- Goal of the exercise -
What you produce should be every line from the data that includes "Inductive".

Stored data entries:
(* ===== verification/Gate.v ===== *)
(** * The review gate as part of the system

    The calls of the review gate as one type, and that each of them moves
    tickets within the review lane, back out of it, or to [cancelled], and
    nowhere else, keeping the database well formed. *)
From S2P Require Import Prelude Json Types EventChain Store Policy Diff Transition Claims Tickets.
From S2P Require Import Pause Decisions Lifecycle Landing Autonomy Verdicts Review Approval Landings.
From S2P Require Import Replay Sendback Tester Life Refinement Simulation.

Inductive gate_call :=
  | Approve (ref : string) (opts : ApproveReviewOptions)
  | RouteTester (ref : string)
  | RouteAllTester
  | TesterPassed (ref : string) (i : TesterPassInput)
  | TesterFailed (ref summary : string) (url : option string) (to_ready : bool) (b : BindingInput)
  | Reject (ref : string) (to : RejectTo) (reason : option string)
  | WontDo (ref : string) (reason : option string)
  | BeginLanding (ref : string) (i : LandingInput)
  | RecordLanding (ref : string) (i : LandingInput)
  | RecordReplay (ref : string) (i : ReplayInput)
  | MarkMerged (ref : string)
  | HoldForHuman (ref code reason : string)
  | RecordCi (ref commit state : string) (detail : option string)
  | RequireCi (ref : string) (detail : option string)
  | ReopenForReview (ref reason resolution : string) (cause : option string)
  | RecordAcCheck (i : RecordAcCheckInput).

(** A call's answer does not matter below. *)
Definition ignore {A} (m : Op A) : Op unit := m;;; mret tt.

Section gate.
Context `{Env, ReviewDeps}.

Definition run_gate (c : gate_call) (a : Actor) : Op unit :=
  match c with
  | Approve r o => ignore (approveReview r a o)
  | RouteTester r => ignore (routeToTester r a)
  | RouteAllTester => ignore (routeAllToTester a)
  | TesterPassed r i => ignore (testerPass r i a)
  | TesterFailed r s u t b => ignore (testerFail r s u t b a)
  | Reject r to w => ignore (facade_rejectReview r to a w)
  | WontDo r w => ignore (facade_wontDo r a w)
  | BeginLanding r i => ignore (beginLanding r i a)
  | RecordLanding r i => ignore (recordLanding r i a)
  | RecordReplay r i => ignore (recordTesterReplay r i a)
  | MarkMerged r => ignore (Landings.markMerged r a)
  | HoldForHuman r c w => ignore (holdForHuman r c w a)
  | RecordCi r c s x => ignore (facade_recordCiResult r c s x a)
  | RequireCi r x => ignore (recordCiRequired r x a)
  | ReopenForReview r w s c => ignore (gate_reopenForReview r w s c a)
  | RecordAcCheck i => ignore (recordAcCheck i a)
  end.
End gate.

(** ** What the gate may do to a life *)

(** The moves a call may make, by the status a ticket has. *)
Abbreviation Moves := (TicketStatus → TicketStatus → bool) (only parsing).
Definition moves (froms tos : list TicketStatus) : Moves := λ from to,
  bool_decide (from ∈ froms) && bool_decide (to ∈ tos).
Definition approve_moves : Moves := moves [InReview] [InTesting; ReadyForMerge].
Definition route_moves : Moves := moves [InReview] [InTesting].
Definition pass_moves : Moves := moves [InTesting] [InReview; ReadyForMerge].
Definition fail_moves : Moves := moves [InTesting] [Ready; Refining; Blocked].
Definition reject_moves (to : RejectTo) : Moves :=
  moves [InReview; ReadyForMerge] [reject_status to; Blocked].
Definition cancel_moves : Moves := λ _ to, bool_decide (to = Cancelled).
Definition merge_moves : Moves := moves [ReadyForMerge] [Done].
Definition hold_moves : Moves := moves [ReadyForMerge; InTesting] [Blocked].
Definition reopen_moves : Moves := moves [Done; ReadyForMerge] [InReview].
Definition no_moves : Moves := moves [] [].
Definition gate_moves (c : gate_call) : Moves :=
  match c with
  | Approve _ _ => approve_moves
  | RouteTester _ | RouteAllTester => route_moves
  | TesterPassed _ _ => pass_moves
  | TesterFailed _ _ _ _ _ => fail_moves
  | Reject _ to _ => reject_moves to
  | WontDo _ _ => cancel_moves
  | MarkMerged _ => merge_moves
  | HoldForHuman _ _ _ | RecordCi _ _ _ _ => hold_moves
  | ReopenForReview _ _ _ _ => reopen_moves
  | BeginLanding _ _ | RecordLanding _ _ | RecordReplay _ _ | RequireCi _ _ | RecordAcCheck _ => no_moves
  end.

Inductive gate_step (P : Moves) : option life → option life → Prop :=
| gate_move_step l to : P (l_status l) to = true → edge (l_status l) to = true →
    gate_step P (Some l) (Some (moved to l)).

(** A table that stays in the review lane, leaves it, or cancels. *)
Class InLane (P : Moves) : Prop := in_lane_ok from to :
  P from to = true → edge from to = true → (from ∈ REVIEW_LANE_STATUSES ∧ to ≠ Paused) ∨ to = Cancelled.
Ltac solve_in_lane := intros from to HP _; destruct from, to; try discriminate HP; try (by right); left;
  (split; [apply (bool_decide_eq_true _); reflexivity|done]).
#[export] Instance approve_in_lane : InLane approve_moves.
Proof. solve_in_lane. Qed.
#[export] Instance route_in_lane : InLane route_moves.
Proof. solve_in_lane. Qed.
#[export] Instance pass_in_lane : InLane pass_moves.
Proof. solve_in_lane. Qed.
#[export] Instance fail_in_lane : InLane fail_moves.
Proof. solve_in_lane. Qed.
#[export] Instance reject_in_lane rt : InLane (reject_moves rt).
Proof. destruct rt; solve_in_lane. Qed.
#[export] Instance cancel_in_lane : InLane cancel_moves.
Proof. solve_in_lane. Qed.
#[export] Instance merge_in_lane : InLane merge_moves.
Proof. solve_in_lane. Qed.
#[export] Instance hold_in_lane : InLane hold_moves.
Proof. solve_in_lane. Qed.
#[export] Instance reopen_in_lane : InLane reopen_moves.
Proof. solve_in_lane. Qed.
#[export] Instance no_in_lane : InLane no_moves.
Proof. solve_in_lane. Qed.
#[export] Instance gate_moves_in_lane c : InLane (gate_moves c).
Proof. destruct c; apply _. Qed.

Section gated.
Context (P : Moves) `{!InLane P}.

Lemma gate_step_ok o o' : lives_ok o → gate_step P o o' → lives_ok o'.
Proof.
  intros Hok Hs; destruct Hs as [l to HP He]; simpl in *.
  destruct (in_lane_ok _ _ HP He) as [[Hl Hp]|Hc].
  - apply (bool_decide_eq_true_2 _) in Hl. destruct l as [st ow de le ctx]; simpl in *.
    destruct st; try discriminate Hl; destruct to; try discriminate He; try (by destruct Hp);
      destruct ow, de, le, ctx as [[]|]; try discriminate Hok; reflexivity.
  - subst. rewrite moved_requeue; [done|]. apply (bool_decide_eq_true _). reflexivity.
Qed.
Lemma gate_steps_ok o o' : lives_ok o → rtc (gate_step P) o o' → lives_ok o'.
Proof. intros Hok Hs. induction Hs; eauto using gate_step_ok. Qed.

Definition gated (d d' : db) : Prop :=
  good d → good d' ∧ ∀ k, rtc (gate_step P) (life_of d k) (life_of d' k).
#[export] Instance gated_preorder : PreOrder gated.
Proof.
  split; [intros d Hg; split; [done|by intros k]|].
  intros d d1 d2 H1 H2 Hg. destruct (H1 Hg) as [Hg1 S1]. destruct (H2 Hg1) as [Hg2 S2].
  split; [done|]. intros k. etrans; [apply S1|apply S2].
Qed.
Lemma gated_acts k f d d' :
  (good d → acts k f d d') →
  (good d → ∀ l, life_of d k = Some l → rtc (gate_step P) (Some l) (Some (f l))) → gated d d'.
Proof.
  intros Ha Hs Hg. destruct (Ha Hg) as (Hwf & Hk & Hj). pose proof (proj2 Hg) as Hok.
  assert (Hsteps : ∀ j, rtc (gate_step P) (life_of d j) (life_of d' j)).
  { intros j. destruct (decide (j = k)) as [->|Hne]; [|by rewrite Hj].
    rewrite Hk. destruct (life_of d k) as [l|] eqn:El; [|done]. by apply Hs. }
  split; [|done]. split; [done|]. intros j. eapply gate_steps_ok; [apply Hok|apply Hsteps].
Qed.
Lemma gated_same d d' : same_core d d' → gated d d'.
Proof. intros Hs. apply (gated_acts "" id); [intros []; by apply acts_same|done]. Qed.
Lemma gated_review_feedback k v d : gated d (tickets_setReviewFeedback k v d).
Proof. eapply (gated_acts k id); [intros []; by apply acts_review_feedback|done]. Qed.

Context `{Env}.

(** A transition pinned to a source from which the table has the move. *)
Lemma gated_transition input s :
  expectedFromStatus input = Some s → P s (toStatus input) = true → evolves gated (transition input).
Proof.
  intros Es HP d res d' Hr Hg.
  destruct (transition_acts input d res d' (proj1 Hg) Hr) as (t & Ht & Hp & He & _ & _ & Ha).
  apply permitted_edge in Hp. revert Hg. eapply gated_acts; [done|]. intros Hg l Hl.
  assert (l_status l = status t) as Hs by by eapply life_status.
  apply rtc_once. constructor; rewrite Hs; [by rewrite (He s Es)|done].
Qed.
Lemma gated_move ticket a to why from p u diff fs :
  P from to = true → evolves gated (transition (gate_move ticket a to why from p u diff fs)).
Proof. intros. by eapply gated_transition. Qed.
End gated.

(** ** Call by call *)

(** The table has the move: by computation, or by a check that was passed. *)
Ltac has_move := first
  [ reflexivity
  | by repeat case_match
  | match goal with
    | Hs : bool_decide (?s = _) || bool_decide (?s = _) = true |- _ ?s _ = true =>
        apply orb_true_iff in Hs as [Hs|Hs]; apply bool_decide_eq_true in Hs; rewrite Hs;
        by repeat case_match
    end ].
#[export] Hint Extern 2 (evolves (gated _) _) =>
  apply (evolves_sub same_core); [apply gated_same, _|]; solve [auto with gaffer nocore] : gaffer.
#[export] Hint Extern 1 (evolves (gated _) (modify _)) =>
  apply evolves_modify; intros;
  first [apply gated_review_feedback, _ | solve [apply gated_same; [apply _|done]]] : gaffer.
#[export] Hint Extern 1 (evolves (gated _) (transition (gate_move _ _ _ _ _ _ _ _ _))) =>
  apply gated_move; [apply _|has_move] : gaffer.

Section core.
Context `{Env, ReviewDeps}.

Lemma system_evidence_core i r w u p : evolves same_core (system_evidence i r w u p).
Proof. unfold system_evidence. structural. Qed.
Lemma actor_evidence_core i c ty w u p a n : evolves same_core (actor_evidence i c ty w u p a n).
Proof. unfold actor_evidence. structural. Qed.
Lemma assertCiPassed_core t c : evolves same_core (assertCiPassed t c).
Proof. unfold assertCiPassed. structural. Qed.
Lemma lift_result_core {A} (r : error + A) : evolves same_core (lift_result r).
Proof. unfold lift_result. structural. Qed.
End core.
#[export] Hint Resolve system_evidence_core actor_evidence_core assertCiPassed_core lift_result_core : gaffer.

Section pieces.
Context `{Env, ReviewDeps}.

Lemma recordApprovalPins_core t a ps : evolves same_core (recordApprovalPins t a ps).
Proof. unfold recordApprovalPins. structural. Qed.
Lemma recordRejectPins_core t a ps n : evolves same_core (recordRejectPins t a ps n).
Proof. unfold recordRejectPins. structural. Qed.
Lemma assertWriteRepos_core t ms : evolves same_core (assertWriteReposAvailable t ms).
Proof. unfold assertWriteReposAvailable. structural. Qed.
Lemma assertSystemOrAdmin_core a w : evolves same_core (assertSystemOrAdmin a w).
Proof. unfold assertSystemOrAdmin. structural. Qed.
Lemma observed_core r a : evolves same_core (enforceObservedRiskCeiling r a).
Proof. unfold enforceObservedRiskCeiling. structural. Qed.
Lemma assertNotAuthor_core t a : evolves same_core (assertNotAuthor t a).
Proof. unfold assertNotAuthor. structural. Qed.
Lemma assertPrLanding_core t g s v : evolves same_core (assertPrLanding t g s v).
Proof. unfold assertPrLanding. structural. Qed.
Lemma assertLocalLanding_core g s v : evolves same_core (assertLocalLanding g s v).
Proof. unfold assertLocalLanding. structural. Qed.
Lemma insert_landing_core t g s v a : evolves same_core (insert_landing t g s v a).
Proof. unfold insert_landing. structural. Qed.
Lemma full_commit_core v w : evolves same_core (full_commit v w).
Proof. unfold full_commit. structural. Qed.
Lemma replay_repo_core i r : evolves same_core (replay_repo i r).
Proof. unfold replay_repo. structural. Qed.
Lemma refuseCancel_core t : evolves same_core (refuseCancelOfLanded t).
Proof. unfold refuseCancelOfLanded. structural. Qed.
Lemma partlyLandedHold_core t l q w a : evolves same_core (partlyLandedHold t l q w a).
Proof. unfold partlyLandedHold. structural. Qed.
Lemma revocation_core i a w : evolves same_core (revocationAfterLanding i a w).
Proof. unfold revocationAfterLanding. structural. Qed.
Lemma checked_core o f P e : evolves same_core (checked o f P e).
Proof. unfold checked. structural. Qed.
Lemma pass_tests_core i a : evolves same_core (pass_tests i a).
Proof. unfold pass_tests. structural. Qed.
Lemma pass_agent_core i a : evolves same_core (pass_agent i a).
Proof. unfold pass_agent. structural. Qed.
End pieces.
#[export] Hint Resolve recordApprovalPins_core recordRejectPins_core assertWriteRepos_core
  assertSystemOrAdmin_core observed_core assertNotAuthor_core assertPrLanding_core
  assertLocalLanding_core insert_landing_core full_commit_core replay_repo_core refuseCancel_core
  partlyLandedHold_core revocation_core checked_core pass_tests_core pass_agent_core : gaffer.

- Task response -
Inductive gate_call :=
Inductive gate_step (P : Moves) : option life → option life → Prop :=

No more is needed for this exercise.